# Don Giovanni and Op. 131 Quartet



## Beethoven14 (Feb 14, 2019)

I respect the musical understanding of this forum. I believe the highest works are Mozart's Don Giovanni and Beethoven's 14th Quartet (Op. 131). My assumption is all works of art may be compared, one greater the other lesser.

Among these two which is greater?

I listen to Don Giovanni daily, but find the Op. 131 quartet to somehow be impossibly higher than even this greatest Mozart opera, and even than the Mass in B minor, or the Art of Fugue. For me, the Op. 131 stands highest in human understanding.


----------



## dismrwonderful (May 5, 2013)

One can compare apples and oranges and argue which one has the greater appeal. The orange has the greater appeal, but the apple appeals to our core values. The real argument is which one carries the most juice.

Dan


----------



## Beethoven14 (Feb 14, 2019)

Thank you for your reply. You are correct in stating the real argument is which one carries the most juice (the most ideas).

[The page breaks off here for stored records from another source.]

Fixpoint stereo_encode_loop (fuel : nat) (nsamp : Z) (src : list Z) (si : Z) (dst : list Z)
    (di stepIndexL sampleL stepIndexR sampleR : Z) : outcome (list Z * Z * Z * Z) :=
  if nsamp <=? 0 then Ret (dst, si, stepIndexL, stepIndexR) else
  match fuel with
  | O => Spin
  | S fuel =>
    let! (dst, di, stepIndexL, sampleL) :=
      stereo_encode_4 [0; 1; 2; 3] 0 src si dst di stepIndexL sampleL in
    let! (dst, di, stepIndexR, sampleR) :=
      stereo_encode_4 [0; 1; 2; 3] 1 src si dst di stepIndexR sampleR in
    stereo_encode_loop fuel (nsamp - 8) src (si + 32) dst di stepIndexL sampleL stepIndexR sampleR
  end.

Fixpoint stereo_encode_blocks (nblock : nat) (align nsamp_blk : Z) (src : list Z) (si : Z)
    (dst : list Z) (di stepIndexL stepIndexR : Z) : outcome (list Z * Z * Z) :=
  match nblock with
  | O => Ret (dst, stepIndexL, stepIndexR)
  | S nblock =>
    let! sampleL := R16 src si in
    let! dst := W16 dst di sampleL in
    let! dst := wr dst (di + 2) (u8 stepIndexL) in
    let! sampleR := R16 src (si + 2) in
    let! dst := W16 dst (di + 4) sampleR in
    let! dst := wr dst (di + 6) (u8 stepIndexR) in
    let! (dst, si, stepIndexL, stepIndexR) :=
      stereo_encode_loop (Z.to_nat nsamp_blk) nsamp_blk src (si + 4) dst (di + 8)
        stepIndexL sampleL stepIndexR sampleR in
    stereo_encode_blocks nblock align nsamp_blk src si dst (di + align) stepIndexL stepIndexR
  end.

Definition cvtSS16imaK (pwfxDst : WAVEFORMATEX) (stepIndexL stepIndexR : Z) (src : list Z) (nsrc : Z)
    (dst : list Z) (ndst : Z) : outcome (list Z * Z * Z * Z * Z) :=
  let nsamp_blk := wSamplesPerBlock pwfxDst in
  let align := nBlockAlign pwfxDst in
  let! a := div_u nsrc (nsamp_blk * 2 * 2) in
  let! b := div_u ndst align in
  let nblock := Z.min a b in
  let! (dst, stepIndexL, stepIndexR) :=
    stereo_encode_blocks (Z.to_nat nblock) align (nsamp_blk - 1) src 0 dst 0 stepIndexL stepIndexR in
  Ret (dst, u32 (nblock * (nsamp_blk * 2 * 2)), u32 (nblock * align), u8 stepIndexL, u8 stepIndexR).

(** ** The driver *)

Inductive converter := K_SSima16 | K_MMima16 | K_SS16ima | K_MM16ima.
#[global] Instance ima_converter_eq_dec : EqDecision converter.
Proof. solve_decision. Defined.

(** AcmAdpcmData *)
Record AcmAdpcmData := mkAad { aad_convert : converter; stepIndexL : Z; stepIndexR : Z }.
(** ACMDRVSTREAMINSTANCE *)
Record instance := mkInst { pwfxSrc : WAVEFORMATEX; pwfxDst : WAVEFORMATEX; dwDriver : option AcmAdpcmData }.

Definition szPcm : list Z := [80; 67; 77; 0].
Definition szImaAdPcm : list Z := [73; 77; 65; 32; 65; 100; 80; 67; 77; 0].

Definition ADPCM_describe_tag (d : ACMFORMATTAGDETAILSW) : ACMFORMATTAGDETAILSW :=
  let i := dwFormatTagIndex d in
  let sup := ACMDRIVERDETAILS_SUPPORTF_CODEC in
  if i =? 0 then mkAftd i WAVE_FORMAT_PCM sizeof_PCMWAVEFORMAT sup (zlen PCM_Formats) szPcm
  else if i =? 1 then
    mkAftd i WAVE_FORMAT_IMA_ADPCM sizeof_IMAADPCMWAVEFORMAT sup (zlen ADPCM_Formats) szImaAdPcm
  else mkAftd i (aftd_dwFormatTag d) (cbFormatSize d) sup (cStandardFormats d) (szFormatTag d).

Definition ADPCM_FormatTagDetails (d : ACMFORMATTAGDETAILSW) (dwQuery : Z) :
    ACMFORMATTAGDETAILSW * Z :=
  let by_tag :=
    if aftd_dwFormatTag d =? WAVE_FORMAT_PCM then Some (set_dwFormatTagIndex 0 d)
    else if aftd_dwFormatTag d =? WAVE_FORMAT_IMA_ADPCM then Some (set_dwFormatTagIndex 1 d)
    else None in
  let answer r :=
    match r with
    | Some d => (ADPCM_describe_tag d, MMSYSERR_NOERROR)
    | None => (d, ACMERR_NOTPOSSIBLE)
    end in
  if dwQuery =? ACM_FORMATTAGDETAILSF_INDEX then
    answer (if 2 <=? dwFormatTagIndex d then None else Some d)
  else if dwQuery =? ACM_FORMATTAGDETAILSF_LARGESTSIZE then
    answer (if aftd_dwFormatTag d =? WAVE_FORMAT_UNKNOWN
            then Some (set_dwFormatTagIndex 1 d) else by_tag)
  else if dwQuery =? ACM_FORMATTAGDETAILSF_FORMATTAG then answer by_tag
  else (d, MMSYSERR_NOTSUPPORTED).

(** samples in a block of 1024 bytes: [(1024 - 4 * n) * (2 / n) + 1] *)
Definition samples_1024 (n : Z) : outcome Z :=
  let! q := div_u 2 n in Ret ((1024 - 4 * n) * q + 1).

Definition from_table (fmts : list Format) (i : Z) (w : WAVEFORMATEX) : outcome WAVEFORMATEX :=
  let! f := rd fmts i in
  Ret (set_wBitsPerSample (f_nBits f)
        (set_nSamplesPerSec (f_rate f) (set_nChannels (f_nChannels f) w))).

Definition ADPCM_FormatDetails (afd : ACMFORMATDETAILSW) (dwQuery : Z) :
    outcome (ACMFORMATDETAILSW * Z) :=
  let done afd :=
    Ret (mkAfd (dwFormatIndex afd) (afd_dwFormatTag afd) ACMDRIVERDETAILS_SUPPORTF_CODEC
           (pwfx afd) (cbwfx afd) (0 :: tail (szFormat afd)), MMSYSERR_NOERROR) in
  if dwQuery =? ACM_FORMATDETAILSF_FORMAT then
    if ADPCM_GetFormatIndex (pwfx afd) =? 0xFFFFFFFF then Ret (afd, ACMERR_NOTPOSSIBLE)
    else done afd
  else if dwQuery =? ACM_FORMATDETAILSF_INDEX then
    let afd := set_pwfx (set_wFormatTag (afd_dwFormatTag afd) (pwfx afd)) afd in
    let i := dwFormatIndex afd in
    if afd_dwFormatTag afd =? WAVE_FORMAT_PCM then
      if zlen PCM_Formats <=? i then Ret (afd, ACMERR_NOTPOSSIBLE) else
      let! w := from_table PCM_Formats i (pwfx afd) in
      let w := set_nBlockAlign (nChannels w * wBitsPerSample w / 8) w in
      done (set_pwfx (set_nAvgBytesPerSec (nSamplesPerSec w * nBlockAlign w) w) afd)
    else if afd_dwFormatTag afd =? WAVE_FORMAT_IMA_ADPCM then
      if zlen ADPCM_Formats <=? i then Ret (afd, ACMERR_NOTPOSSIBLE) else
      let! w := from_table ADPCM_Formats i (pwfx afd) in
      let w := set_nBlockAlign 1024 w in
      let w := set_nAvgBytesPerSec (u32 (nSamplesPerSec w * 4) / 8) w in
      let w := if sizeof_WAVEFORMATEX <=? cbwfx afd then set_cbSize 2 w else w in
      let! w := if sizeof_IMAADPCMWAVEFORMAT <=? cbwfx afd
                then let! n := samples_1024 (nChannels w) in Ret (set_wSamplesPerBlock n w)
                else Ret w in
      done (set_pwfx w afd)
    else Ret (afd, MMSYSERR_INVALPARAM)
  else Ret (afd, MMSYSERR_NOTSUPPORTED).

Definition ADPCM_suggested (adfs : ACMDRVFORMATSUGGEST) : WAVEFORMATEX :=
  let s := adfs_pwfxSrc adfs in
  let keep f := flag_set (fdwSuggest adfs) f in
  let d := adfs_pwfxDst adfs in
  let d := if keep ACM_FORMATSUGGESTF_NCHANNELS then d else set_nChannels (nChannels s) d in
  let d := if keep ACM_FORMATSUGGESTF_NSAMPLESPERSEC then d
           else set_nSamplesPerSec (nSamplesPerSec s) d in
  let d := if keep ACM_FORMATSUGGESTF_WBITSPERSAMPLE then d
           else if wFormatTag s =? WAVE_FORMAT_PCM then set_wBitsPerSample 4 d
           else set_wBitsPerSample 16 d in
  if keep ACM_FORMATSUGGESTF_WFORMATTAG then d
  else if wFormatTag s =? WAVE_FORMAT_PCM then set_wFormatTag WAVE_FORMAT_IMA_ADPCM d
  else set_wFormatTag WAVE_FORMAT_PCM d.

Definition ADPCM_FormatSuggest (adfs : ACMDRVFORMATSUGGEST) : outcome (ACMDRVFORMATSUGGEST * Z) :=
  let s := adfs_pwfxSrc adfs in
  if (cbwfxSrc adfs <? sizeof_PCMWAVEFORMAT) || (cbwfxDst adfs <? sizeof_PCMWAVEFORMAT)
     || (ADPCM_GetFormatIndex s =? 0xFFFFFFFF)
  then Ret (adfs, ACMERR_NOTPOSSIBLE) else
  let d := ADPCM_suggested adfs in
  if ADPCM_GetFormatIndex d =? 0xFFFFFFFF
  then Ret (set_adfs_pwfxDst d adfs, ACMERR_NOTPOSSIBLE) else
  let! d :=
    if wFormatTag d =? WAVE_FORMAT_PCM then
      let d := set_nBlockAlign (nChannels d * wBitsPerSample d / 8) d in
      Ret (set_nAvgBytesPerSec (nSamplesPerSec d * nBlockAlign d) d)
    else if wFormatTag d =? WAVE_FORMAT_IMA_ADPCM then
      let d := set_nBlockAlign 1024 d in
      let d := set_nAvgBytesPerSec (u32 (nSamplesPerSec d * 4) / 8 * nChannels s) d in
      let! n := samples_1024 (nChannels s) in Ret (set_wSamplesPerBlock n d)
    else Ret d in
  Ret (set_adfs_pwfxDst d adfs, MMSYSERR_NOERROR).

Definition ADPCM_Reset (aad : AcmAdpcmData) : AcmAdpcmData := mkAad (aad_convert aad) 0 0.

(** the two tests on the number of samples in a block, as an unsigned int:
    a packet pattern of 4 samples, and the comparison with the block size *)
Definition bad_block (nspb : Z) (w : WAVEFORMATEX) : bool :=
  negb (Z.land (u32 (nspb - 1)) 3 =? 0) ||
  (u32 ((u32 (nspb - 1) / 2 + 4) * nChannels w) <? nBlockAlign w).

Definition ADPCM_StreamOpen (adsi : instance) (alloc : bool) : instance * Z :=
  let s := pwfxSrc adsi in
  let d := pwfxDst adsi in
  let is_tags a b := (wFormatTag s =? a) && (wFormatTag d =? b) in
  let differ := negb (nSamplesPerSec s =? nSamplesPerSec d) || negb (nChannels s =? nChannels d) in
  let theEnd := (mkInst s d None, MMSYSERR_NOTSUPPORTED) in
  let ok k := (mkInst s d (Some (ADPCM_Reset (mkAad k 0 0))), MMSYSERR_NOERROR) in
  if (ADPCM_GetFormatIndex s =? 0xFFFFFFFF) || (ADPCM_GetFormatIndex d =? 0xFFFFFFFF)
  then (adsi, ACMERR_NOTPOSSIBLE)
  else if negb alloc then (adsi, MMSYSERR_NOMEM)
  else if is_tags WAVE_FORMAT_PCM WAVE_FORMAT_PCM then theEnd
  else if is_tags WAVE_FORMAT_IMA_ADPCM WAVE_FORMAT_PCM then
    if differ || negb (wBitsPerSample d =? 16) then theEnd
    else if bad_block (wSamplesPerBlock s) s then theEnd
    else ok (if nChannels d =? 2 then K_SSima16 else K_MMima16)
  else if is_tags WAVE_FORMAT_PCM WAVE_FORMAT_IMA_ADPCM then
    if differ || negb (wBitsPerSample s =? 16) then theEnd
    else if bad_block (wSamplesPerBlock d) d then theEnd
    else ok (if nChannels s =? 2 then K_SS16ima else K_MM16ima)
  else theEnd.

Definition ADPCM_StreamSize (adsi : instance) (adss : ACMDRVSTREAMSIZE) : ACMDRVSTREAMSIZE * Z :=
  let s := wFormatTag (pwfxSrc adsi) in
  let d := wFormatTag (pwfxDst adsi) in
  let enc := (s =? WAVE_FORMAT_PCM) && (d =? WAVE_FORMAT_IMA_ADPCM) in
  let decd := (s =? WAVE_FORMAT_IMA_ADPCM) && (d =? WAVE_FORMAT_PCM) in
  if fdwSize adss =? ACM_STREAMSIZEF_DESTINATION then
    let res n := (mkAdss (fdwSize adss) (u32 n) (cbDstLength adss), MMSYSERR_NOERROR) in
    if enc then res (cbDstLength adss * 4)
    else if decd then res (256 + cbDstLength adss / 4)
    else (adss, MMSYSERR_NOTSUPPORTED)
  else if fdwSize adss =? ACM_STREAMSIZEF_SOURCE then
    let res n := (mkAdss (fdwSize adss) (cbSrcLength adss) (u32 n), MMSYSERR_NOERROR) in
    if enc then res (256 + cbSrcLength adss / 4)
    else if decd then res (cbSrcLength adss * 4)
    else (adss, MMSYSERR_NOTSUPPORTED)
  else (adss, MMSYSERR_NOTSUPPORTED).

(** the call through the [convert] pointer *)
Definition ADPCM_convert (adsi : instance) (aad : AcmAdpcmData) (src : list Z) (nsrc : Z)
    (dst : list Z) (ndst : Z) : outcome (instance * list Z * Z * Z) :=
  let s := pwfxSrc adsi in
  let d := pwfxDst adsi in
  match aad_convert aad with
  | K_SSima16 =>
    let! (dst, ns, nd) := cvtSSima16K s src nsrc dst ndst in
    Ret (mkInst s d (Some aad), dst, ns, nd)
  | K_MMima16 =>
    let! (dst, ns, nd) := cvtMMima16K s src nsrc dst ndst in
    Ret (mkInst s d (Some aad), dst, ns, nd)
  | K_SS16ima =>
    let! (dst, ns, nd, l, r) := cvtSS16imaK d (stepIndexL aad) (stepIndexR aad) src nsrc dst ndst in
    Ret (mkInst s d (Some (mkAad K_SS16ima l r)), dst, ns, nd)
  | K_MM16ima =>
    let! (dst, ns, nd, l) := cvtMM16imaK d (stepIndexL aad) src nsrc dst ndst in
    Ret (mkInst s d (Some (mkAad K_MM16ima l (stepIndexR aad))), dst, ns, nd)
  end.

Definition ADPCM_StreamConvert (adsi : instance) (fdwConvert : Z) (src : list Z) (cbSrc : Z)
    (dst : list Z) (cbDst : Z) : outcome (instance * list Z * Z * Z) :=
  match dwDriver adsi with
  | Some aad =>
    let aad := if flag_set fdwConvert ACM_STREAMCONVERTF_START then ADPCM_Reset aad else aad in
    ADPCM_convert adsi aad src cbSrc dst cbDst
  | None => Fault
  end.

End ImaAdpcm.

I hold it is necessary in art, as in science, to understand which are the deepest discoveries. No one would dispute Einstein's theory of gravitation is deeper than Newton's, or that Fisher's neo-Darwinian synthesis furthers extends Darwin's ideas -- and most would agree that this clarification of the deepest scientific discoveries is absolutely central to a scientific education. 

In the comparison of music we look for two aspects: 1) whether the work is unified and stems from a whole vision 2) if so, how great is the vision? 

The three most visionary works to me are Op. 131, Don Giovanni, Mass in B minor. This is disputable, but there is enough consensus on these works that this selection is not too controversial. 

My selection of Op. 131 as the heights comes from the new method of part-writing and the resultant new ideas in harmony in this piece ... I feel there is some discovery here, similar to the discovery of perspective in painting (exemplified by Raphael), or the discovery of character in literature (exemplified by Shakespeare).

Don Giovanni is perfect, the Mass in B Minor is God-like, but the Op. 131 is nature itself.


----------



## Littlephrase (Nov 28, 2018)

I’ve always had a personal preference for op. 132, but the op, 131 surely achieves something transcendent. 

With that said, I think the connection with Don Giovanni is empty. Both works are nonpareil masterpieces of their respective genres. If they are your two favorite pieces, great; proclaim it from the rooftops. However, there need not be any debate.


----------



## Beethoven14 (Feb 14, 2019)

If we phrase the question as "in the long-run (say 2000 years) which of Don Giovanni or Op. 131 will have more educational value to a genius student of Music" then I think it's not so clear that the question is useless to debate. From this long-run perspective we can more easily talk about objective quality.

As an example, all of us would agree that every philosopher must read Plato and Aristotle, however in the long-run of which author we would hope most to survive I think most would agree that Plato is the more encompassing and deeper thinker. Similarly, Cervantes and Shakespeare are both necessary for any writer, but we would agree that Shakespeare is the more encompassing and deeper thinker. 

For such reasons I think the question of Don Giovanni vs. Op. 131 is not useless or trivial, instead I think if one truly wants to understand this most mysterious notion of 'artistic quality', then there is no more important question. 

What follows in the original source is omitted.